American Airlines on Thursday suspended until March 3 its flights to Port-au-Prince, saying its workers could no longer get to the airport. The suspended flights included a daily flight from Fort Lauderdale, three flights each day from Miami and one from New York's Kennedy International Airport and weekend service from Boston. American Airlines said its 4 p.m. flight from Port-au-Prince to Miami on Thursday was the last departure.
"In recent days it has become extremely difficult for our employees to gain access to the airport," said American Airlines senior Vice President Peter J. Dolora, in a statement. "We are now concerned that we will not have enough people at the airport to properly serve our customers and handle our aircraft at the gate."
Few airlines fly to Haiti. In Fort Lauderdale, Lynx Air International serves Cap Haïtien four times weekly with 19-seat aircraft. Its offices were closed late Thursday and efforts to find out whether it is still flying to Haiti were unsuccessful. American Airlines also flies from Fort Lauderdale to the Dominican Republic.

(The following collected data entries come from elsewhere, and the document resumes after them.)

(** So the insertion sort above stands for any stable sort, as long as
    the items are comparable. *)
Lemma list_sort_unique l l' :
  Forall ok l → l' ≡ₚ l → StronglySorted not_after l' →
  (∀ z, ok z → filter (ties z) l' = filter (ties z) l) →
  l' = list_sort l.
Proof.
  intros Hok Hperm Hs Hst. apply stable_sorted_unique.
  - by rewrite Hperm.
  - by rewrite list_sort_Permutation.
  - done.
  - by apply list_sort_sorted.
  - intros z Hz. rewrite Hst by done. symmetry. apply list_sort_stable.
    intros x y Hx Hy Hzx Hzy. rewrite Forall_forall in Hok.
    apply (ties_not_lt z); auto.
Qed.

End Sorted.

End SortFacts.

Lemma SFeqb_class h x y :
  SFeqb h x = true → SFeqb h y = true → SFltb x y = false.
Proof.
  unfold SFeqb, SFltb, SFcompare.
  destruct h as [[]|[]| |[] mh eh], x as [[]|[]| |[] mx ex],
    y as [[]|[]| |[] my ey];
    try done; simpl; try done; intros H1 H2; compare_cases;
    try done; try lia.
Qed.

Lemma eqb_class (h x y : float) :
  (h =? x)%float = true → (h =? y)%float = true → (x <? y)%float = false.
Proof. rewrite !FloatAxioms.eqb_spec, FloatAxioms.ltb_spec. apply SFeqb_class. Qed.

(** ** Order of hospital records *)

(** The distance is unknown or a number other than NaN. *)
Definition distance_not_nan (h : Facility.t) : Prop :=
  match Facility.distance_km h with
  | Some d => is_nan d = false
  | None => True
  end.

The airport was packed on Thursday, mostly with Haitian-Americans trying to return to the United States.
"Anyone is going to want to save his own skin. It's a state of fear," said a 34-year-old Haitian who lives in New York and didn't want to give his name.
Rebel leader Guy Philippe would not say if an attack on the capital was imminent.
"We're just going to take our positions and wait for the right time. They're awaiting the order," he said in Cap-Haïtien, the second-largest city, which fell to the rebels with little resistance on Sunday.
Philippe said the rebels already had sleeper cells in the capital and that they would be reinforced by fighters moving in from variety of locations.
There were no independent witness reports of rebel movement, but there also appeared to be few fighters in Cap-Haïtien, where hundreds were seen Wednesday. Cap-Haïtien is only t 90 miles north of Port-au-Prince, but it is a seven-hour drive over potholed roads.
Staff writer Tom Steighorst contributed to this report, which was supplemented with information from wire services.